After reading my recent article, “Debating Militarists,” reader Carl Spurchise sent me some interesting comments, as well some great suggestions for action against the war machine.
“I hate war,” says Carl. “I hate everything about it. As a Vietnam veteran I witnessed 58,000 of my peers die for a lie. War is suppose to be the absolute last resort executed when one sovereign nation physically attacks another and statesmanship has failed. It's not suppose to be fought against an ideology (i.e., "war on terror") or used as a tool for political gain through the deployment of jingoism and false patriotism.”

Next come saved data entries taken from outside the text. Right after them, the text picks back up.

(** * A Davis-Putnam style satisfiability procedure (main.py)

    Shallow embedding of [davis_putnam] and its helpers
    [find_pure_literals], [unit_propagate], [resolve_literal] and [negate].

    Python values are modelled as follows.
    - A [str] is the list of its code points; the negation mark is the
      single code point U+00AC.
    - A [frozenset] of literals is a [gset Lit], the working [set] of
      clauses a [gset Clause]; both are compared by value.
    - [next(iter(s))] depends on the hash order of the container, which
      the program does not control: it is a field of the class
      [IterOrder], and every statement holds for each instance of it.
    - [davis_putnam] returns [None], [False] or [True]: an [option bool].
    - [print_cnf] goes through whole containers: their iteration sequence
      is a field of the class [IterSeq]. *)

From stdpp Require Import base decidable numbers option list countable
  sets fin_sets gmap sorting.

Local Open Scope Z_scope.

(** ** Literals *)

Abbreviation char := N (only parsing).
Abbreviation Lit := (list N) (only parsing).
Abbreviation Clause := (gset (list N)) (only parsing).
Abbreviation Formula := (gset (gset (list N))) (only parsing).

(** The code point of the negation mark. *)
Definition NOT : char := 172%N.

(** [literal.startswith(NOT)] *)
Definition startswith_not (literal : Lit) : bool :=
  match literal with
  | c :: _ => bool_decide (c = NOT)
  | [] => false
  end.

(** [literal[1:]] *)
Definition tail1 (literal : Lit) : Lit := drop 1 literal.

(** [negate]: strips a leading mark, or adds one. *)
Definition negate (literal : Lit) : Lit :=
  if startswith_not literal then tail1 literal else NOT :: literal.

(** The reading of a string as a literal that [find_pure_literals] uses:
    the polarity is given by the first code point, the identifier is what
    follows the mark. *)
Definition polarity (literal : Lit) : bool := negb (startswith_not literal).

Definition ident (literal : Lit) : Lit :=
  if startswith_not literal then tail1 literal else literal.

(** A well-formed literal is an identifier with at most one mark in
    front of it: the identifier does not itself start with the mark. *)
Definition wf_lit (literal : Lit) : Prop :=
  startswith_not (ident literal) = false.

Definition wf_formula (cnf : Formula) : Prop :=
  ∀ clause, clause ∈ cnf → ∀ lit, lit ∈ clause → wf_lit lit.

(** ** The helpers *)

(** One round of the inner loop of [find_pure_literals]. *)
Definition scan_literal (literal : Lit) (acc : Clause * Clause)
    : Clause * Clause :=
  let '(literals, negations) := acc in
  if startswith_not literal
  then (literals, {[ tail1 literal ]} ∪ negations)
  else ({[ literal ]} ∪ literals, negations).

(** The two sets built by the loops of [find_pure_literals]. *)
Definition scan_cnf (cnf : Formula) : Clause * Clause :=
  set_fold (λ clause acc, set_fold scan_literal acc clause) (∅, ∅) cnf.

Definition find_pure_literals (cnf : Formula) : Clause :=
  let '(literals, negations) := scan_cnf cnf in
  (literals ∖ negations) ∪ set_map (cons NOT) (negations ∖ literals).

(** One round of the loop of [unit_propagate]. *)
Definition propagate_clause (unit_literals : Clause) (clause : Clause)
    (new_cnf : Formula) : Formula :=
  if decide (clause ∩ unit_literals ≠ ∅) then new_cnf
  else {[ filter (λ lit, negate lit ∉ unit_literals) clause ]} ∪ new_cnf.

Definition unit_propagate (cnf : Formula) (unit_literals : Clause) : Formula :=
  set_fold (propagate_clause unit_literals) ∅ cnf.

Definition resolve_literal (cnf : Formula) (literal : Lit) : Formula :=
  set_map (λ clause : Clause, clause ∖ {[ literal ]})
          (filter (λ clause : Clause, literal ∈ clause) cnf).

(** ** Iteration order *)

(** [next_iter s] is [next(iter(s))]: [None] stands for the
    [StopIteration] raised on an empty container. *)
Class IterOrder := {
  next_iter : ∀ `{Countable A}, gset A → option A;
  next_iter_elem : ∀ `{Countable A} (s : gset A) x,
    next_iter s = Some x → x ∈ s;
  next_iter_none : ∀ `{Countable A} (s : gset A),
    next_iter s = None → s = ∅
}.

(** One order: the first element of stdpp's enumeration. *)
Program Instance elements_order : IterOrder :=
  {| next_iter := λ A _ _ s, head (elements s) |}.
Next Obligation.
  intros A ? ? s x Hx. apply elem_of_elements.
  apply head_Some in Hx as [l ->]. left.
Qed.
Next Obligation.
  intros A ? ? s Hs. apply leibniz_equiv, elements_empty_inv.
  by apply head_None in Hs as ->.
Qed.

(** ** The decision loop *)

Abbreviation SAT := (Some true) (only parsing).
Abbreviation UNSAT := (Some false) (only parsing).
Abbreviation ABORTED := (@None bool) (only parsing).

Definition MAX_STEPS : Z := 10000.

(** What one pass through the body of [while True] does. *)
Inductive outcome :=
  | Return (result : option bool)
  | Continue (cnf : Formula) (steps : Z)
  | Raise.

#[global] Instance outcome_eq_dec : EqDecision outcome.
Proof. solve_decision. Defined.

Section loop.
Context {order : IterOrder}.

(** [{next(iter(clause)) for clause in cnf if len(clause) == 1}] *)
Definition unit_clauses (cnf : Formula) : Clause :=
  set_omap next_iter (filter (λ clause : Clause, size clause = 1%nat) cnf).

(** [{clause for clause in cnf
      if all(lit not in clause for lit in pure_literals)}] *)
Definition drop_pure (cnf : Formula) (pure_literals : Clause) : Formula :=
  filter (λ clause : Clause,
            set_Forall (λ lit, lit ∉ clause) pure_literals) cnf.

(** [next(iter(next(iter(cnf))))] *)
Definition choose_literal (cnf : Formula) : option Lit :=
  clause ← next_iter cnf; next_iter clause.

(** [pos | neg] for the chosen literal. *)
Definition eliminate (cnf : Formula) (lit : Lit) : Formula :=
  let pos := resolve_literal cnf lit in
  let neg := resolve_literal cnf (negate lit) in
  pos ∪ neg.

Definition loop_body (max_steps : Z) (cnf : Formula) (steps : Z) : outcome :=
  if decide (max_steps ≤ steps) then Return ABORTED else
  let pure_literals := find_pure_literals cnf in
  if decide (pure_literals ≠ ∅) then
    Continue (drop_pure cnf pure_literals) (steps + 1)
  else
  let units := unit_clauses cnf in
  if decide (units ≠ ∅) then
    Continue (unit_propagate cnf units) (steps + 1)
  else
  if decide (∅ ∈ cnf) then Return UNSAT else
  if decide (cnf = ∅) then Return SAT else
  match choose_literal cnf with
  | None => Raise
  | Some lit => Continue (eliminate cnf lit) (steps + 1)
  end.

(** How a call ends: with a result and the final value of [steps], with
    [StopIteration], or, in the model only, with the fuel used up. *)
Inductive run :=
  | Done (result : option bool) (steps : Z)
  | Raised
  | OutOfFuel.

#[global] Instance run_eq_dec : EqDecision run.
Proof. solve_decision. Defined.

Fixpoint while_loop (fuel : nat) (max_steps : Z) (cnf : Formula) (steps : Z)
    : run :=
  match fuel with
  | O => OutOfFuel
  | S fuel' =>
      match loop_body max_steps cnf steps with
      | Return result => Done result steps
      | Continue cnf' steps' => while_loop fuel' max_steps cnf' steps'
      | Raise => Raised
      end
  end.

(** [davis_putnam]: the loop tests [steps >= max_steps] first, so it
    runs its body at most [max_steps + 1] times. *)
Definition davis_putnam (cnf : Formula) (max_steps : Z) : run :=
  while_loop (S (Z.to_nat max_steps)) max_steps cnf 0.

(** The states at the start of the iterations of one call. *)
Inductive reaches (max_steps : Z) (cnf0 : Formula)
    : Formula → Z → Prop :=
  | reaches_start : reaches max_steps cnf0 cnf0 0
  | reaches_next cnf steps cnf' steps' :
      reaches max_steps cnf0 cnf steps →
      loop_body max_steps cnf steps = Continue cnf' steps' →
      reaches max_steps cnf0 cnf' steps'.
End loop.

(** ** Rendering a formula *)

(** [for x in s]: the whole iteration sequence of a container, of which
    [next(iter(s))] is the head. The program does not control it either. *)
Class IterSeq := {
  iter_list : ∀ `{Countable A}, gset A → list A;
  iter_list_perm : ∀ `{Countable A} (s : gset A), iter_list s ≡ₚ elements s
}.

(** Two sequences: stdpp's enumeration, forwards and backwards. *)
Program Instance elements_seq : IterSeq :=
  {| iter_list := λ A _ _ s, elements s |}.
Next Obligation. done. Qed.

I couldn’t agree more. War is the ultimate human failure. But when power loving governments can achieve even more power through war and their corporate brethren can profit handsomely from this heinous activity, wars will continue to be executed.
What to do? Carl offers an interesting method to counter the mainstream’s pro-war propaganda.
“I plan to have business size cards made with the following slogans:
1. "War brings out the worst in mankind. It always kills innocent people." 2. "Visit a VA hospital first. Learn what the military really has to offer." 3. "Your parents don’t want this for you. They want you to live." 4. "You don't need to join the military to protect America. We can protect ourselves." 5. "War is an adventure in death. Why not get a real job and live?" 6. " You want to wear a uniform with medals? How about a suit and a paycheck instead?"
“I want to put them near the brochures that are on display in front of military enlistment centers. I don’t know if they'll be read by the young men and women who contemplate joining the armed forces. But if it if makes one kid stop and think, I'll be happy.”
Excellent idea! I hope this inspires others to take similar action to educate others, and peacefully fight and discredit the murderous meme of US militarism.
Michael Snyder, in his article, “What is the Best Place to Live in America?” courageously examines each state within the US political abstraction. He offers his pros and cons for each state, as relates to where would be the best place to live to survive the coming economic collapse.
I had to laugh at some of the Texas “cons:”
West Nile virus? It’s killed a handful of people out of 26 million. Most of them are elderly with weak immune systems. The common flu kills thousands more.
George W Bush? He’s imprisoned in his little North Dallas compound, unable to travel anywhere, fearing arrest. What further harm can he do?
Illegal immigrants? Forgetting the idiocy of declaring a sovereign human being “illegal,” more migrants just means more customers for us businessmen.
Tornados? I’ve lived here 28 years and never have seen one. Do you have any idea just how BIG Texas is? These twisters are spread pretty thin. It’s like worrying about being attacked by the last shark left alive in the Gulf of Mexico.
Dallas Cowboys? Right on! I keep hoping these fascist scumbags will move to Mexico.
One important “con” I would add is the presence of fifteen US military bases within the state. That is fifteen too many, even for a land mass the size of Texas. In a time of social unrest, that potentially means that many more uniformed thugs available to place a boot on your face.
How can the author not say anything about the friendly people? When first moving here, I was immediately struck by this fact, particularly since I didn’t expect such friendliness in the big cities. Native Texans, particularly, are some of the most generous people you’ll ever meet.